理由 7
もう言うタイミングか。
「ええと、私、悠さんと結婚することに…」
「ええっ…!」
驚いた白井先生は、大して驚くことなくにこにこしている安達先生カップルの顔を見た。
「なんだ、知らなかったの私だけですか?」
白井先生は唇を尖らせて不服そうな顔をした。
「私、勝雄くんから聞いてたの。でも、ご本人差し置いて私が言う訳にいかないし…」
「そっかあ…でも素敵!おめでとうございます!」
満面の笑みで祝福してくれる白井先生。ずっとにこにこしている安達先生カップル。この人達は私達を純粋に祝福してくれている。その事実が、とても嬉しかった。
「あの、彼氏さん…のお名前って…悠さんってお呼びするのもアレなんで、名字教えてもらえます?」
白井先生のこういう配慮は素敵だと思う。
「黒瀬、です。…かっちゃん、エビフライ、美味い」
勝雄さんや私といる時とは違って、悠さんの口数が少ない。悠さんのよそ行きの顔ってなんだか貴重。

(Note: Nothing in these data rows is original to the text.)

(** ** Elements *)
Definition se_encode (e : SqElem) : list Z := element_bytes (Z.of_nat (length (se_data e))) (se_opcode e) (se_context e) ++ se_data e.
Definition se_ok (e : SqElem) : Prop := 0 ≤ se_opcode e < 2 ^ 32 ∧ 0 ≤ se_context e < 2 ^ 64.
Definition se_enc (es : list SqElem) : list Z := es ≫= se_encode.
Definition se_size (es : list SqElem) : Z := Z.of_nat (length (se_enc es)).
#[local] Arguments se_size _ : simpl never.
#[local] Arguments segments_length _ : simpl never.
Lemma se_encode_length e : Z.of_nat (length (se_encode e)) = 16 + Z.of_nat (length (se_data e)).
Proof. unfold se_encode. rewrite length_app, element_bytes_length. lia. Qed.
Lemma se_enc_app l l' : se_enc (l ++ l') = se_enc l ++ se_enc l'.
Proof. unfold se_enc. by rewrite bind_app. Qed.
Lemma se_enc_one e : se_enc [e] = se_encode e.
Proof. unfold se_enc. cbn. by rewrite app_nil_r. Qed.
Lemma se_size_app l l' : se_size (l ++ l') = se_size l + se_size l'.
Proof. unfold se_size. rewrite se_enc_app, length_app. lia. Qed.
Lemma se_size_one e : se_size [e] = 16 + Z.of_nat (length (se_data e)).
Proof. unfold se_size. rewrite se_enc_one. apply se_encode_length. Qed.
Lemma se_size_nonneg l : 0 ≤ se_size l.
Proof. unfold se_size. lia. Qed.
Lemma se_size_take n l : se_size (take n l) ≤ se_size l.
Proof. rewrite <- (take_drop n l) at 2. rewrite se_size_app. pose proof (se_size_nonneg (drop n l)). lia. Qed.
Lemma se_size_take_lt n l : (n < length l)%nat → se_size (take n l) < se_size l.
Proof.
  intros Hn. rewrite <- (take_drop n l) at 2. rewrite se_size_app. destruct (drop n l) as [|e r] eqn:E.
  - apply (f_equal length) in E. rewrite length_drop in E. cbn in E. lia.
  - change (e :: r) with ([e] ++ r). rewrite se_size_app, se_size_one. pose proof (se_size_nonneg r). lia.
Qed.
Lemma se_size_mono m n l : (m < n)%nat → (n ≤ length l)%nat → se_size (take m l) < se_size (take n l).
Proof. intros Hm Hn. rewrite <- (Nat.min_l m n) at 1 by lia. rewrite <- take_take. apply se_size_take_lt. rewrite length_take. lia. Qed.
(** The segments are copied behind each other. *)
Lemma put_segments_spec segments : ∀ b o, 0 ≤ o → o + segments_length segments ≤ Z.of_nat (length b) →
  ∃ b', put_segments b o segments = Ret b' ∧ length b' = length b ∧ take (Z.to_nat o) b' = take (Z.to_nat o) b ∧
    take (length (concat segments)) (drop (Z.to_nat o) b') = concat segments.
Proof.
  induction segments as [|s segments IH]; intros b o Ho Hfit; [by exists b|]. unfold segments_length in *. cbn [concat put_segments] in *. rewrite length_app in *.
  destruct (put_spec b o s Ho ltac:(lia)) as [-> Hl]. cbn [mbind outcome_bind]. set (b1 := write_at b o s) in *.
  destruct (IH b1 (o + Z.of_nat (length s)) ltac:(lia) ltac:(rewrite Hl; lia)) as (b' & -> & Hl' & Ht & Hd). exists b'. split; [done|]. split; [lia|].
  split. { rewrite (take_shorter b1 b' _ (Z.to_nat o) Ht ltac:(lia)). apply write_at_take; lia. }
  rewrite (slice_app _ (length s) (length (concat segments))) by done. f_equal.
  - etrans; [|apply (write_at_in b s o); lia]. fold b1. rewrite !take_drop_commute. f_equal. apply (take_shorter b1 b' _ _ Ht). lia.
  - rewrite drop_drop. etrans; [|exact Hd]. do 2 f_equal. lia.
Qed.
Lemma put_sq_element b o opcode ctx segments : 0 ≤ o → o + 16 + segments_length segments ≤ Z.of_nat (length b) →
  ∃ b1 b2, put b o (element_bytes (segments_length segments) opcode ctx) = Ret b1 ∧ put_segments b1 (o + 16) segments = Ret b2 ∧ length b2 = length b ∧
    take (Z.to_nat o) b2 = take (Z.to_nat o) b ∧ let e := MkSqElem opcode ctx (concat segments) in take (length (se_encode e)) (drop (Z.to_nat o) b2) = se_encode e.
Proof.
  intros Ho Hfit. set (hd := element_bytes (segments_length segments) opcode ctx). assert (length hd = 16%nat) as Hhd by done.
  assert (0 ≤ segments_length segments) by (unfold segments_length; lia). destruct (put_spec b o hd Ho ltac:(lia)) as [-> Hl]. set (b1 := write_at b o hd) in *.
  destruct (put_segments_spec segments b1 (o + 16) ltac:(lia) ltac:(rewrite Hl; lia)) as (b2 & Hb2 & Hl2 & Ht & Hd).
  exists b1, b2. split; [done|]. split; [done|]. split; [lia|]. split. { rewrite (take_shorter b1 b2 _ (Z.to_nat o) Ht ltac:(lia)). apply write_at_take; lia. }
  cbn zeta. unfold se_encode. cbn [se_data se_opcode se_context]. fold (segments_length segments). fold hd. rewrite length_app.
  rewrite (slice_app _ (length hd) (length (concat segments))) by done. f_equal.
  - etrans; [|apply (write_at_in b hd o); lia]. fold b1. rewrite !take_drop_commute. f_equal. apply (take_shorter b1 b2 _ _ Ht). lia.
  - rewrite drop_drop. etrans; [|exact Hd]. do 2 f_equal. lia.
Qed.
(** What [processSq] reads is the next element of the chunk. *)
Lemma dispatch_reads (b : list Z) es j e : take (length (se_enc es)) b = se_enc es → Forall se_ok es → es !! j = Some e → Z.of_nat (length (se_data e)) < 2 ^ 32 →
  let o := se_size (take j es) in
  ∃ header, get b o 16 = Ret header ∧ le_value (take 4 header) = Z.of_nat (length (se_data e)) ∧ le_value (take 4 (drop 4 header)) = se_opcode e ∧
    le_value (drop 8 header) = se_context e ∧ get b (o + 16) (Z.of_nat (length (se_data e))) = Ret (se_data e) ∧ se_size (take (S j) es) = o + 16 + Z.of_nat (length (se_data e)).
Proof.
  intros Hb Hok Hj Hlen. cbn zeta. pose proof (Forall_lookup_1 _ _ _ _ Hok Hj) as [He1 He2].
  pose proof (take_drop_middle es j e Hj) as Hsplit. set (pre := take j es) in *. set (post := drop (S j) es) in *.
  assert (se_enc es = se_enc pre ++ element_bytes (Z.of_nat (length (se_data e))) (se_opcode e) (se_context e) ++ se_data e ++ se_enc post) as Henc.
  { rewrite <- Hsplit at 1. change (e :: post) with ([e] ++ post). rewrite !se_enc_app, se_enc_one. unfold se_encode. by rewrite <- !app_assoc. }
  set (hd := element_bytes _ (se_opcode e) (se_context e)) in *. assert (length hd = 16%nat) as Hhd by done.
  assert (length (se_enc es) ≤ length b)%nat as Hle. { rewrite <- Hb at 1. rewrite length_take. lia. }
  pose proof (f_equal length Henc) as Hl. rewrite !length_app in Hl. exists hd. rewrite Henc in Hb at 2. unfold get, se_size.
  rewrite (proj2 (andb_true_iff _ _)) by (rewrite ?andb_true_iff; lia). rewrite Nat2Z.id. split.
  { f_equal. change (Z.to_nat 16) with (length hd). by eapply take_app_drop_slice. }
  split; [unfold hd, element_bytes; rewrite take_app_length'; [apply le_value_bytes; lia|done]|].
  split. { unfold hd, element_bytes. rewrite drop_app_length', take_app_length' by done. apply le_value_bytes. lia. }
  split. { unfold hd, element_bytes. rewrite app_assoc, drop_app_length' by done. apply le_value_bytes. lia. }
  split.
  - rewrite (proj2 (andb_true_iff _ _)) by (rewrite ?andb_true_iff; lia). f_equal. rewrite Nat2Z.id.
    replace (Z.to_nat (Z.of_nat (length (se_enc pre)) + 16)) with (length (se_enc pre ++ hd)) by (rewrite length_app; lia).
    rewrite app_assoc in Hb. by eapply take_app_drop_slice.
  - rewrite (take_S_r es j e Hj). fold pre. rewrite se_enc_app, se_enc_one, length_app. pose proof (se_encode_length e). lia.
Qed.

「ええと、黒瀬さん。結城先生のどこに惚れたんですか?」
予想していなかった質問なのか、ゴホッと喉を詰まらせている。慌てて背中をさすって水を差し出す。
「こういう、ところじゃないかな?ねえ悠?」
勝雄さんが意味ありげに悠に問う。
「え?」
まだ胸を拳で軽く叩いている悠さんが顔を上げた。
「美咲ちゃん、尽くしてくれてるもんな」
「…まあな」
そっぽを向いた彼は、もう通常の呼吸に戻ったようだ。